Je ne sais pas si, comme moi, vous avez l'habitude de sauter les avant-propos, préfaces et autre postfaces avant de vous lancer dans un roman mais, pour le coup, je vous conseille de ne pas faire l'impasse sur celles qui ont accompagnées la publication d'Au-dessous du volcan en France à la fin des années 50 et que l'on retrouve dans cette version chez Folio. Vous y trouverez les clés indispensables pour bien comprendre la substantifique moelle de ce texte que Paul Morelle n'a pas hésité à qualifier dans le Monde de « chef d'oeuvre comme il n'en existe pas dix par siècle ». C'est un fait, Au-dessous du volcan n'est pas simple d'accès. Il demande de l'attention, il vous pousse dans vos derniers retranchements de lecteur. le premier chapitre, d'une centaine de pages, est déstabilisant, presque inintelligible. Il se dresse comme un mur qu'il vous faudra contourner pour accéder à ce monument de la littérature, rien de moins. L'histoire est pourtant simplissime. Un homme, consul britannique déchu, échoué dans un coin perdu du Mexique, noie son mal-être dans la tequila et le mescal. Douze chapitres retraçant ses douze dernières heures, sa chute vertigineuse et inéluctable. Yvonne, sa femme, qui l'a quitté, qui revient, qui l'aime et qu'il aime, ne pourra que constater les dégâts, impuissante.

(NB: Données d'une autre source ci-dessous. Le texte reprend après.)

(** The success path of [_extract_token]: an expired record with a refresh
    token, and a 200 answer whose body is a non-empty object with an integer
    [expires_in] (or none) and a string [scope] (or none). *)
Lemma refresh_update_run
    (data : json) (oauth : dict) (storage_type : string) (w : State)
    (r : Response) (body : dict) (secs : Z) :
  oauth_record data = Some oauth ->
  truthy (refresh_token_of oauth) = true ->
  needs_refresh E w oauth ->
  http_lib E <> NoHttpLib ->
  token_endpoint E (Auth.refresh_payload (refresh_token_of oauth)) = Reply r ->
  status_code r = 200 ->
  json_loads (text r) = Some (JObj body) ->
  body <> [] ->
  as_int (dict_get body "expires_in" (JNum 3600)) = Some secs ->
  (dict_find body "scope" = None
   \/ exists sc, dict_find body "scope" = Some (JStr sc)) ->
  exists (data' : json) (oauth' : dict),
    let w1 := log (EvRefreshPost (Auth.refresh_payload (refresh_token_of oauth)))
                (after_expiry_check oauth w) in
    Auth._extract_token E data storage_type w
    = (Ok (Auth.return_token (dict_get body "access_token" JNull)),
       snd (Auth.save_credentials E storage_type data' (set_ticks (S (ticks w1)) w1)))
    /\ oauth_record data' = Some oauth'
    /\ dict_find oauth' "accessToken" = Some (dict_get body "access_token" JNull)
    /\ dict_find oauth' "refreshToken"
       = Some (dict_get body "refresh_token" (refresh_token_of oauth))
    /\ dict_find oauth' "expiresAt"
       = Some (JNum (clock_ms E (ticks w1) + secs * 1000))
    /\ (forall sc, dict_find body "scope" = Some (JStr sc) ->
        dict_find oauth' "scopes" = Some (JArr (map JStr (py_split sc))))
    /\ (dict_find body "scope" = None ->
        dict_find oauth' "scopes" = dict_find oauth "scopes").
Proof.
  intros Hrec Hrt Hexp Hlib Hrep Hst Hbody Hne Hsecs Hscope.
  set (new_access := dict_get body "access_token" JNull).
  set (new_refresh := dict_get body "refresh_token" (refresh_token_of oauth)).
  set (w1 := log (EvRefreshPost (Auth.refresh_payload (refresh_token_of oauth)))
               (after_expiry_check oauth w)).
  set (new_expires := JNum (clock_ms E (ticks w1) + secs * 1000)).
  set (oauth3 :=
         dict_setitem
           (dict_setitem (dict_setitem oauth "accessToken" new_access)
              "refreshToken" new_refresh)
           "expiresAt" new_expires).
  set (oauth' :=
         match dict_find body "scope" with
         | Some (JStr sc) => dict_setitem oauth3 "scopes" (JArr (map JStr (py_split sc)))
         | _ => oauth3
         end).
  destruct data as [| | | | |d]; try discriminate.
  exists (JObj (dict_setitem d "claudeAiOauth" (JObj oauth'))), oauth'.
  cbv zeta.
  assert (Hmul : exists m, py_mul_int (dict_get body "expires_in" (JNum 3600)) 1000
                           = Ok (JNum m) /\ m = secs * 1000).
  { destruct (dict_get body "expires_in" (JNum 3600)); try discriminate;
      cbn in Hsecs |- *; injection Hsecs as <-; eexists; split; reflexivity. }
  destruct Hmul as (m & Hmul & ->).
  split.
  { unfold Auth._extract_token. run.
    rewrite (oauth_record_get _ _ Hrec). cbn [py_get].
    fold (expires_at_of oauth). rewrite (expired_run _ _ Hexp).
    fold (refresh_token_of oauth). rewrite Hrt. cbn [negb].
    rewrite (refresh_run_success _ _ _ _ Hlib Hrep Hst Hbody).
    fold w1.
    assert (Htr : truthy (JObj body) = true) by (destruct body; [congruence|reflexivity]).
    rewrite Htr. cbn [py_get].
    unfold Auth.current_time_ms. rewrite Hmul. cbn [py_add as_int].
    cbn [py_setitem py_contains].
    fold new_access new_refresh new_expires oauth3.
    unfold dict_contains.
    destruct Hscope as [Hno | (sc & Hsc)].
    - subst oauth'. rewrite Hno. cbn [py_setitem].
      exact (save_then_return _ _ _ _).
    - subst oauth'. rewrite Hsc. unfold subscript, dict_getitem. rewrite Hsc.
      cbn [py_split_method py_setitem].
      exact (save_then_return _ _ _ _). }
  assert (H3a : dict_find oauth3 "accessToken" = Some new_access).
  { subst oauth3. rewrite !dict_find_setitem_other by discriminate.
    apply dict_find_setitem_same. }
  assert (H3r : dict_find oauth3 "refreshToken" = Some new_refresh).
  { subst oauth3. rewrite dict_find_setitem_other by discriminate.
    apply dict_find_setitem_same. }
  assert (H3e : dict_find oauth3 "expiresAt" = Some new_expires).
  { subst oauth3. apply dict_find_setitem_same. }
  assert (H3s : dict_find oauth3 "scopes" = dict_find oauth "scopes").
  { subst oauth3. now rewrite !dict_find_setitem_other by discriminate. }
  repeat split.
  - unfold oauth_record. now rewrite dict_get_setitem_same.
  - subst oauth'. destruct (dict_find body "scope") as [[]|];
      rewrite ?dict_find_setitem_other by discriminate; exact H3a.
  - subst oauth'. destruct (dict_find body "scope") as [[]|];
      rewrite ?dict_find_setitem_other by discriminate; exact H3r.
  - subst oauth'. destruct (dict_find body "scope") as [[]|];
      rewrite ?dict_find_setitem_other by discriminate; exact H3e.
  - intros sc Hsc. subst oauth'. rewrite Hsc. apply dict_find_setitem_same.
  - intros Hno. subst oauth'. rewrite Hno. exact H3s.
Qed.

Dans l'avant-propos, Maurice Nadeau parle de l'histoire d'amour du consul et d'Yvonne comme d'une « des plus belles et des plus poignantes qu'on ait jamais lues. » Mais Au-dessous du volcan ne se résume pas à une magnifique histoire d'amour impossible. C'est « le roman d'un alcoolique qui, avec une lucidité effrayante et une suprême maîtrise de moyens, décrit tous les symptômes de sa maladie et lui trouve ses véritables causes, qui ne sont pas du ressort de la médecine » (Nadeau, encore). Car le consul est malade de l'âme, incapable d'aimer, incapable de communier avec l'autre. On assiste au spectacle de son dérèglement, à sa volonté délirante de dépasser l'ivresse pour accéder à l'absolu. Et le consul de finir abattu par des policiers fascistes à la sortie d'une gargote. Il bascule dans un ravin, mort. Quelqu'un jette auprès de lui le cadavre d'un chien. Dis comme ça, ça fait ne fait pas très envie, je le concède. Mais ce roman est proprement fascinant. Sa construction, son exigence, son style inclassable en font un texte à part, essentiel, et je me répète, un monument de la littérature.

Nastasia-B

Le 12/10/2012

Quel livre déprimant ; magistralement écrit ; mais déprimant. Essayez de vous imaginer, enfermé, sans espoir, dans le fond d'une gigantesque bouteille de tequila ou d'une obscure gourde de mescal aux proportions dignes du Popocatepelt et que vous essayiez de voir la lumière du jour par l'étroit goulot qui vous surplombe. Malcolm Lowry nous plonge dans l'univers atroce d'un alcoolique éperdument amoureux et mélancolique, témoin de sa propre déchéance, sans espoir, dont l'issue ne peut être que fatale. Geoffrey Firmin entraine dans sa chute la femme qui l'aime et dont il est pourtant, lui aussi, follement amoureux. L’œuvre se déroule sur 24 heures, une journée pendant laquelle on revit plusieurs vies et leur cortège de bonheurs accessibles et d'occasions ratées. Le texte transcrit bien l'impression de pataugeage dans la boue de son héros, d'engluement, de "no way", cette espèce de rendez-vous dans les forges abyssales d'Héphaïstos. Le livre est lent à démarrer et monte en intensité tout au long de la lecture mais n'en procure pas moins un sentiment de détresse et de malaise parfois très déprimants. Rien à redire sur le style efficace et travaillé de l'auteur qui signe un livre éminemment autobiographique et crépusculaire. (N.B. : Je possède la traduction "Sous le volcan" des cahiers rouges chez Grasset et ne connais pas la précédente traduction "au dessous du volcan" ni le texte original anglophone, mais il est évident que cette traduction est d'une grande qualité, essayant de reproduire la musicalité du langage d'origine). Pour conclure, une expérience intéressante, d'un point de vue de mon empathie de lectrice, mais pas agréable du tout quant au ressenti de lecture car Lowry cherche (et réussit) à nous faire ressentir le calvaire que vit son héros. Néanmoins, tout ceci n'est que mon avis, c'est-à-dire, bien peu de choses.